Data to use:
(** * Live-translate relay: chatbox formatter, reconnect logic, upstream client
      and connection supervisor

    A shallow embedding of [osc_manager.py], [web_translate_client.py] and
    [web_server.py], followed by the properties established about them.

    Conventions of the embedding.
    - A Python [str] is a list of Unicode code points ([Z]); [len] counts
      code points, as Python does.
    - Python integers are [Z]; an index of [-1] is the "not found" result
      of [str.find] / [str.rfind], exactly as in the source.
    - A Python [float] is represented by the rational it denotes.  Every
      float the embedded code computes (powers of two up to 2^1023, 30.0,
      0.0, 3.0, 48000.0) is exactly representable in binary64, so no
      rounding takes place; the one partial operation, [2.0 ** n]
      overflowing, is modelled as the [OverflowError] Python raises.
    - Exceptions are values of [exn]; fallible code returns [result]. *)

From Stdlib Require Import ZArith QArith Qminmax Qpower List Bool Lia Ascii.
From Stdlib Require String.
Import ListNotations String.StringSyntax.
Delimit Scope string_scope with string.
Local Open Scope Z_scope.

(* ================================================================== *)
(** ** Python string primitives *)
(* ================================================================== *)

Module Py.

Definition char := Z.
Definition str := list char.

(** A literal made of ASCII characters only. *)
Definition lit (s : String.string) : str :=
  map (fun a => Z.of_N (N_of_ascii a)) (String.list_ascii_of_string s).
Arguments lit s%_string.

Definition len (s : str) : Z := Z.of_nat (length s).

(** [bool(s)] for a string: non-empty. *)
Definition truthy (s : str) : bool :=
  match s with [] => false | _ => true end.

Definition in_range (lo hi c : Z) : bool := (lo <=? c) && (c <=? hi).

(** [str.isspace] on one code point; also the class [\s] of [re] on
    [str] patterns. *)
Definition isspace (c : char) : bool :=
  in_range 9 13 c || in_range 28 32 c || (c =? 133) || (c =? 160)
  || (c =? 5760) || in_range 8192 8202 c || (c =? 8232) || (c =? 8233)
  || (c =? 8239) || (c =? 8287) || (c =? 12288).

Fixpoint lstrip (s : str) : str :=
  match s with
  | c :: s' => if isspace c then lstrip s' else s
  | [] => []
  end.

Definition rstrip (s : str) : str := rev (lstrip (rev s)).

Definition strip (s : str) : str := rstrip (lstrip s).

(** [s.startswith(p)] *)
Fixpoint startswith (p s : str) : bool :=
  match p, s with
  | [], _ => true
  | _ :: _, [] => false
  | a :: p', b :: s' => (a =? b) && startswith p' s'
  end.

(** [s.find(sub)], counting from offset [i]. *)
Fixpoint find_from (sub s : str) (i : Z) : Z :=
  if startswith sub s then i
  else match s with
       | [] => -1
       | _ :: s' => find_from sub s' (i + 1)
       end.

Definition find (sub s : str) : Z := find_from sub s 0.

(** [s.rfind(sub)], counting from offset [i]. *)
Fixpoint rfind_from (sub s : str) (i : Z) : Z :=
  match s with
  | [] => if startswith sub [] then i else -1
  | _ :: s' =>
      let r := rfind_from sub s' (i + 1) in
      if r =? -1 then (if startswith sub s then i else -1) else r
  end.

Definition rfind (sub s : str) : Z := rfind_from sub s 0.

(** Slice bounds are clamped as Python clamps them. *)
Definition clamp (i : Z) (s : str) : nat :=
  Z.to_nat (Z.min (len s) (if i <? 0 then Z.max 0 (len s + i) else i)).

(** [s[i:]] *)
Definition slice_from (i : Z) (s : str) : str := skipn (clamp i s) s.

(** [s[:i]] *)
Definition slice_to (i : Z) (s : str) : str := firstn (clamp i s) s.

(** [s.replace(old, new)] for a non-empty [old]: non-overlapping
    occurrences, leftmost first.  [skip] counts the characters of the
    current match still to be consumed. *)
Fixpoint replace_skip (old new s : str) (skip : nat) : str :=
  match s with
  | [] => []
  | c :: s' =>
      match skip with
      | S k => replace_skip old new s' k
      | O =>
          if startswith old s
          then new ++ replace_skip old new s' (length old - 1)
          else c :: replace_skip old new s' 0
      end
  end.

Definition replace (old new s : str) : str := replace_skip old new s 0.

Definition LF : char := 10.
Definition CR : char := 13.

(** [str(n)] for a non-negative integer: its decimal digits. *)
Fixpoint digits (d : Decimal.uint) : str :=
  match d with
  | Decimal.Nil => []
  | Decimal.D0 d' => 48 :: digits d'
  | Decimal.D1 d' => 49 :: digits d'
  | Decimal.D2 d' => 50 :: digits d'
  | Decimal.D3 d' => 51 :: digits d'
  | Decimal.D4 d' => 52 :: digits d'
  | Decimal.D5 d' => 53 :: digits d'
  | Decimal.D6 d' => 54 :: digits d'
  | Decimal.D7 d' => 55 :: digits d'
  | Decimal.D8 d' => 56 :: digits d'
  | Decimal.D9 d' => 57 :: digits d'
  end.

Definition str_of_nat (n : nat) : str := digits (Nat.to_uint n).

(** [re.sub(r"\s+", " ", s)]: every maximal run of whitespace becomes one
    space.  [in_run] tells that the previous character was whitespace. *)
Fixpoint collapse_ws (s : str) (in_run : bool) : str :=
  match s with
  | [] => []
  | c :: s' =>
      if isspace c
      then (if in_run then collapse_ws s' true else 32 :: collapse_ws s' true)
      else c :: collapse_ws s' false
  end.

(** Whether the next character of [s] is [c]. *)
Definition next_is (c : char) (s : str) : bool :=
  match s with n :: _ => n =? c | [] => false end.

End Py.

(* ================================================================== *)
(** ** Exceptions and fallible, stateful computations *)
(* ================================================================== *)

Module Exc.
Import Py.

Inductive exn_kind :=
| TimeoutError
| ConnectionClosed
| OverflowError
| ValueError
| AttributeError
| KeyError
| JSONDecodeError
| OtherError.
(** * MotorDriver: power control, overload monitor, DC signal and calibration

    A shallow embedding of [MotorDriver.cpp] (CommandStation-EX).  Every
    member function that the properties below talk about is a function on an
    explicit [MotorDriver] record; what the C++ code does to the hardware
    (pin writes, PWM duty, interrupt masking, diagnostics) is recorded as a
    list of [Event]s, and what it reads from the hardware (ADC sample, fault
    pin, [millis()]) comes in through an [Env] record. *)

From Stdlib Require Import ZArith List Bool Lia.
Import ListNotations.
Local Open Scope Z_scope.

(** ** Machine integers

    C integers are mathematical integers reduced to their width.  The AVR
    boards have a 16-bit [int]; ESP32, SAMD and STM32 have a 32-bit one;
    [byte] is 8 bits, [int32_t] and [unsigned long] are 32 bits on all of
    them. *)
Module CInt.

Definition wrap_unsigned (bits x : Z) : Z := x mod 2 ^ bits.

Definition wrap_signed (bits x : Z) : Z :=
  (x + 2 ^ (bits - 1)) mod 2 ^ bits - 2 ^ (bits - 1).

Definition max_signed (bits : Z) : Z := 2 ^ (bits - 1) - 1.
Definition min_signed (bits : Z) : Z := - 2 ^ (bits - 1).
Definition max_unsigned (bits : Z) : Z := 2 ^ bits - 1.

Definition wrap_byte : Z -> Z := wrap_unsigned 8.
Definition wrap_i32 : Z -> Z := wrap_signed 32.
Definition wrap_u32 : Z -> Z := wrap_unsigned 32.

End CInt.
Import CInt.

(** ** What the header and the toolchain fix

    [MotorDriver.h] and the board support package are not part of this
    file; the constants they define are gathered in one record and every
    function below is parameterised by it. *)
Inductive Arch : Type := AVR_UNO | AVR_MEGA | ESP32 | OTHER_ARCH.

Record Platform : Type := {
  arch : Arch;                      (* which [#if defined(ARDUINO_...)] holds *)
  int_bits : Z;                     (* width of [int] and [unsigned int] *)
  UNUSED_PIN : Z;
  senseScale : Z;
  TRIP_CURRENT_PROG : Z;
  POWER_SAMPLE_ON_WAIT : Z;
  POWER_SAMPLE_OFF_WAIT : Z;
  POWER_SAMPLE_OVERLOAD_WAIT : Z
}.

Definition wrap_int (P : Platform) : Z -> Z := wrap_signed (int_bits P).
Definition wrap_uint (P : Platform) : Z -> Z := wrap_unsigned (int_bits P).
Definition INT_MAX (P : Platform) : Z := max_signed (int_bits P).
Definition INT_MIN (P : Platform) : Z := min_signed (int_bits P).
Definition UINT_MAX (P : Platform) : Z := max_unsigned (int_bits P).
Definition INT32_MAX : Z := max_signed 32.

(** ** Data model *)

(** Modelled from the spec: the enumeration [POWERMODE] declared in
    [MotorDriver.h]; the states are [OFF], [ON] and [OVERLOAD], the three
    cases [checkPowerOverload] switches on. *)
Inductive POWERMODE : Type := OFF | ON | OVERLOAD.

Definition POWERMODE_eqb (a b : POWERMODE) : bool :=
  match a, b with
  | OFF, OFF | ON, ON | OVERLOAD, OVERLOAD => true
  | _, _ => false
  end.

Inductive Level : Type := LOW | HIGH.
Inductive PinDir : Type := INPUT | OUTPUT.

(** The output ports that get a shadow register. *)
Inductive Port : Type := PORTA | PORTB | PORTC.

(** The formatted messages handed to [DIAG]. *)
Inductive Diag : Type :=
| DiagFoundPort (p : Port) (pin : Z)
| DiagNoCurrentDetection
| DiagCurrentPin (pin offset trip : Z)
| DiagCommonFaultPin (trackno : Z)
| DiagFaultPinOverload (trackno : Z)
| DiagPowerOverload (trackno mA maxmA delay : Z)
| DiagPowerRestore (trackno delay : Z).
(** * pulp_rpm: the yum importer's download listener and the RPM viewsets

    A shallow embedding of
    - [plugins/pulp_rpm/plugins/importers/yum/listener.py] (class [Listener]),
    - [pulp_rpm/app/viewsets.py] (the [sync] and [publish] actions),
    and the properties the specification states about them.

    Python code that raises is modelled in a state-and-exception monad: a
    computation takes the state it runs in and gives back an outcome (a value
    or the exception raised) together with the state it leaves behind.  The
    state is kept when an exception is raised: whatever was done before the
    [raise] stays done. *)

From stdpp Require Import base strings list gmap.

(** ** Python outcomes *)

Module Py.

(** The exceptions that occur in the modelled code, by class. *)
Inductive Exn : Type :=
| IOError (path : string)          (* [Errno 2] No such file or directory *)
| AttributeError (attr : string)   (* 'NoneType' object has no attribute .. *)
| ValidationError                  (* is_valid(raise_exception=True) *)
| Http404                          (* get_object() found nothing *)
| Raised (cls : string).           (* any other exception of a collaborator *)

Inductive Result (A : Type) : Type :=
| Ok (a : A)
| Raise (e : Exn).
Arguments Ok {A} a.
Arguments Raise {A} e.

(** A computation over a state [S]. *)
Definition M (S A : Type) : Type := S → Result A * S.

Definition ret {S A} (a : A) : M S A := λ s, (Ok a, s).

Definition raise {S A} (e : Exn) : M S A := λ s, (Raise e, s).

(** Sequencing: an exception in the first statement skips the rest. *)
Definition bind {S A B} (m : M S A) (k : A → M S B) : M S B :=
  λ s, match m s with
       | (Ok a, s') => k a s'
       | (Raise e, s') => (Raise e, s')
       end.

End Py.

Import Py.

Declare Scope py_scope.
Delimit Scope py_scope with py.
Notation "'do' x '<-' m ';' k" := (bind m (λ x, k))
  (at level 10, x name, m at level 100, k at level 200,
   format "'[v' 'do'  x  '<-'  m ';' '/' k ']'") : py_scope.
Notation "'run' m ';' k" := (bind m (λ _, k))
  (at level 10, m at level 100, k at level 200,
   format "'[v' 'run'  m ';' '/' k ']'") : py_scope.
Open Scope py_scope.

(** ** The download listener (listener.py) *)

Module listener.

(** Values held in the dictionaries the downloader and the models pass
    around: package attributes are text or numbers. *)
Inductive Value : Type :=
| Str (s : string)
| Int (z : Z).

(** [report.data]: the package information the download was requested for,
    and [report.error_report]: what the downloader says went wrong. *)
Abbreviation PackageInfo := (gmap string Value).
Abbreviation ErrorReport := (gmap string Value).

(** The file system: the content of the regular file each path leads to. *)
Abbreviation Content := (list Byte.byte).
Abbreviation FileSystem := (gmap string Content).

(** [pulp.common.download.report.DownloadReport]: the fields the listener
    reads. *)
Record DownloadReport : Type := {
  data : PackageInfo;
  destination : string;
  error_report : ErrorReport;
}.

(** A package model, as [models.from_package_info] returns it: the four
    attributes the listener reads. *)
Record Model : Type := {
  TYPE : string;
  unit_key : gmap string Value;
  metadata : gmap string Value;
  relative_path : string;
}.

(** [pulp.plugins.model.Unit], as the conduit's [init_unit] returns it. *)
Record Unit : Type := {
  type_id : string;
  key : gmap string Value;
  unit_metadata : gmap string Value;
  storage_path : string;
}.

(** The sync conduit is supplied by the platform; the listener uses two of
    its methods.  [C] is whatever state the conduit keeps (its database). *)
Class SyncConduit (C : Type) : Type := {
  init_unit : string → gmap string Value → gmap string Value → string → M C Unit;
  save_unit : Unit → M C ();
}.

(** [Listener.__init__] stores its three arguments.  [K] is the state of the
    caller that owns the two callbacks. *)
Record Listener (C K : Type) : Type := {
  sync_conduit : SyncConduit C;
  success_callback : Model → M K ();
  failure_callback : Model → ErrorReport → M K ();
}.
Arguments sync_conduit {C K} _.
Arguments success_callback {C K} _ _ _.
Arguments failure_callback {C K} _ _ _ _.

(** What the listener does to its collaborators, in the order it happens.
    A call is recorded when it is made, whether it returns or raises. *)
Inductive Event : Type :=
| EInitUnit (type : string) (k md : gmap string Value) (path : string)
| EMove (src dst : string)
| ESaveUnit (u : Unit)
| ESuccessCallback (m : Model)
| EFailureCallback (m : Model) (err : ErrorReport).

What you have to do: What you return must be the lines above that run from the line with "caller that owns the two callbacks. *)" to the line with "Value) (path : string)", inclusive, each copied exactly.

Solution to this problem:
    caller that owns the two callbacks. *)
Record Listener (C K : Type) : Type := {
  sync_conduit : SyncConduit C;
  success_callback : Model → M K ();
  failure_callback : Model → ErrorReport → M K ();
}.
Arguments sync_conduit {C K} _.
Arguments success_callback {C K} _ _ _.
Arguments failure_callback {C K} _ _ _ _.

(** What the listener does to its collaborators, in the order it happens.
    A call is recorded when it is made, whether it returns or raises. *)
Inductive Event : Type :=
| EInitUnit (type : string) (k md : gmap string Value) (path : string)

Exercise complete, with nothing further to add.